• _DATA RECORDS_:
Lemma instantiateSubmodel_found_witness :
  ∃ i, (∀ n, i = Some n → is_Some (groups arm_groups !! n) ∧ interface_match "mechanics:arm" n)
    ∧ (i = None ↔ ∀ n, is_Some (groups arm_groups !! n) → ¬ interface_match "mechanics:arm" n)
    ∧ instantiateSubmodel (λ _ _ _ _, ret "instance") "mechanics:arm" "arm1" arm_groups
      = (λ _ _ _ _, ret "instance") "mechanics:arm" i "mechanics:arm" "arm1"
          (if i is None
           then with_logged (logged arm_groups ++
                  [("No interfaces defined for this submodel.", INFO)]) arm_groups
           else arm_groups).
Proof.
  apply (instantiateSubmodel_found _ arm_groups "mechanics:arm" "arm1").
  - vm_compute. eauto.
  - vm_compute. reflexivity.
Defined.

(** *** strings *)

Lemma replace_from_skip (old new p k : string) :
  PyStr.replace_from old new (String.length p) (p +:+ k) = PyStr.replace_from old new 0 k.
Proof. induction p as [|c p IH]; [done|]. exact IH. Qed.

Lemma replace_from_absent (old new k : string) :
  PyStr.contains k old = false → PyStr.replace_from old new 0 k = k.
Proof.
  induction k as [|c k IH]; [done|].
  cbn [PyStr.contains PyStr.replace_from]. intros [Hs Hc]%orb_false_elim.
  rewrite Hs. f_equal. by apply IH.
Qed.

Lemma replace_prefix (pre k : string) :
  pre ≠ "" → PyStr.contains k pre = false → PyStr.replace (pre +:+ k) pre "" = k.
Proof.
  intros Hpre Hk. destruct pre as [|a pre]; [done|].
  unfold PyStr.replace. change (String a pre +:+ k) with (String a (pre +:+ k)).
  cbn [PyStr.replace_from].
  change (String a (pre +:+ k)) with (String a pre +:+ k). rewrite startswith_app.
  replace (String.length (String a pre) - 1) with (String.length pre)
    by (cbn [String.length]; lia).
  rewrite replace_from_skip. by rewrite replace_from_absent.
Qed.

Lemma drop_chars_app (p t : string) : drop_chars (String.length p) (p +:+ t) = t.
Proof. induction p as [|c p IH]; [by destruct t|]. exact IH. Qed.

(** *** dictionaries *)

Lemma prop_set_absent (k : string) (v : value) (ps : propmap) :
  k ∉ ps.*1 → prop_set k v ps = ps ++ [(k, v)].
Proof.
  induction ps as [|[k' v'] ps IH]; [done|]. cbn [prop_set fmap list_fmap fst].
  intros [Hne Hk]%not_elem_of_cons. rewrite decide_False by done. by rewrite IH.
Qed.

Lemma prop_get_set_eq (k : string) (v : value) (ps : propmap) :
  prop_get k (prop_set k v ps) = Some v.
Proof.
  induction ps as [|[k' v'] ps IH]; cbn [prop_set prop_get].
  - by rewrite decide_True.
  - destruct (decide (k' = k)) as [->|Hne]; cbn [prop_get].
    + by rewrite decide_True.
    + by rewrite decide_False.
Qed.

Lemma prop_get_set_ne (k k' : string) (v : value) (ps : propmap) :
  k ≠ k' → prop_get k' (prop_set k v ps) = prop_get k' ps.
Proof.
  intros Hne. induction ps as [|[k1 v1] ps IH]; cbn [prop_set prop_get].
  - by rewrite decide_False.
  - destruct (decide (k1 = k)) as [->|Hne1]; cbn [prop_get].
    + by rewrite !decide_False.
    + destruct (decide (k1 = k')); [done|]. apply IH.
Qed.

Lemma foldl_prop_set_fresh (acc l : propmap) :
  NoDup l.*1 → (∀ k, k ∈ l.*1 → k ∉ acc.*1) →
  foldl (λ d kv, prop_set kv.1 kv.2 d) acc l = acc ++ l.
Proof.
  revert acc. induction l as [|[k v] l IH]; intros acc Hnd Hfresh; cbn [foldl].
  - by rewrite app_nil_r.
  - cbn [fmap list_fmap fst snd] in *. apply NoDup_cons in Hnd as [Hk Hnd].
    rewrite prop_set_absent by (apply Hfresh; left).
    rewrite IH; [by rewrite <- app_assoc|done|].
    intros k' Hk'. rewrite fmap_app. cbn [fmap list_fmap fst].
    intros [Hin|Hin]%elem_of_app.
    + apply (Hfresh k'); [by right|done].
    + apply list_elem_of_singleton in Hin. congruence.
Qed.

• _WHAT IS EXPECTED_: Each line of the listing should be reproduced without any alteration.

• _SOLUTION TO THIS TASK_:
Lemma instantiateSubmodel_found_witness :
  ∃ i, (∀ n, i = Some n → is_Some (groups arm_groups !! n) ∧ interface_match "mechanics:arm" n)
    ∧ (i = None ↔ ∀ n, is_Some (groups arm_groups !! n) → ¬ interface_match "mechanics:arm" n)
    ∧ instantiateSubmodel (λ _ _ _ _, ret "instance") "mechanics:arm" "arm1" arm_groups
      = (λ _ _ _ _, ret "instance") "mechanics:arm" i "mechanics:arm" "arm1"
          (if i is None
           then with_logged (logged arm_groups ++
                  [("No interfaces defined for this submodel.", INFO)]) arm_groups
           else arm_groups).
Proof.
  apply (instantiateSubmodel_found _ arm_groups "mechanics:arm" "arm1").
  - vm_compute. eauto.
  - vm_compute. reflexivity.
Defined.

(** *** strings *)

Lemma replace_from_skip (old new p k : string) :
  PyStr.replace_from old new (String.length p) (p +:+ k) = PyStr.replace_from old new 0 k.
Proof. induction p as [|c p IH]; [done|]. exact IH. Qed.

Lemma replace_from_absent (old new k : string) :
  PyStr.contains k old = false → PyStr.replace_from old new 0 k = k.
Proof.
  induction k as [|c k IH]; [done|].
  cbn [PyStr.contains PyStr.replace_from]. intros [Hs Hc]%orb_false_elim.
  rewrite Hs. f_equal. by apply IH.
Qed.

Lemma replace_prefix (pre k : string) :
  pre ≠ "" → PyStr.contains k pre = false → PyStr.replace (pre +:+ k) pre "" = k.
Proof.
  intros Hpre Hk. destruct pre as [|a pre]; [done|].
  unfold PyStr.replace. change (String a pre +:+ k) with (String a (pre +:+ k)).
  cbn [PyStr.replace_from].
  change (String a (pre +:+ k)) with (String a pre +:+ k). rewrite startswith_app.
  replace (String.length (String a pre) - 1) with (String.length pre)
    by (cbn [String.length]; lia).
  rewrite replace_from_skip. by rewrite replace_from_absent.
Qed.

Lemma drop_chars_app (p t : string) : drop_chars (String.length p) (p +:+ t) = t.
Proof. induction p as [|c p IH]; [by destruct t|]. exact IH. Qed.

(** *** dictionaries *)

Lemma prop_set_absent (k : string) (v : value) (ps : propmap) :
  k ∉ ps.*1 → prop_set k v ps = ps ++ [(k, v)].
Proof.
  induction ps as [|[k' v'] ps IH]; [done|]. cbn [prop_set fmap list_fmap fst].
  intros [Hne Hk]%not_elem_of_cons. rewrite decide_False by done. by rewrite IH.
Qed.

Lemma prop_get_set_eq (k : string) (v : value) (ps : propmap) :
  prop_get k (prop_set k v ps) = Some v.
Proof.
  induction ps as [|[k' v'] ps IH]; cbn [prop_set prop_get].
  - by rewrite decide_True.
  - destruct (decide (k' = k)) as [->|Hne]; cbn [prop_get].
    + by rewrite decide_True.
    + by rewrite decide_False.
Qed.

Lemma prop_get_set_ne (k k' : string) (v : value) (ps : propmap) :
  k ≠ k' → prop_get k' (prop_set k v ps) = prop_get k' ps.
Proof.
  intros Hne. induction ps as [|[k1 v1] ps IH]; cbn [prop_set prop_get].
  - by rewrite decide_False.
  - destruct (decide (k1 = k)) as [->|Hne1]; cbn [prop_get].
    + by rewrite !decide_False.
    + destruct (decide (k1 = k')); [done|]. apply IH.
Qed.

Lemma foldl_prop_set_fresh (acc l : propmap) :
  NoDup l.*1 → (∀ k, k ∈ l.*1 → k ∉ acc.*1) →
  foldl (λ d kv, prop_set kv.1 kv.2 d) acc l = acc ++ l.
Proof.
  revert acc. induction l as [|[k v] l IH]; intros acc Hnd Hfresh; cbn [foldl].
  - by rewrite app_nil_r.
  - cbn [fmap list_fmap fst snd] in *. apply NoDup_cons in Hnd as [Hk Hnd].
    rewrite prop_set_absent by (apply Hfresh; left).
    rewrite IH; [by rewrite <- app_assoc|done|].
    intros k' Hk'. rewrite fmap_app. cbn [fmap list_fmap fst].
    intros [Hin|Hin]%elem_of_app.
    + apply (Hfresh k'); [by right|done].
    + apply list_elem_of_singleton in Hin. congruence.
Qed.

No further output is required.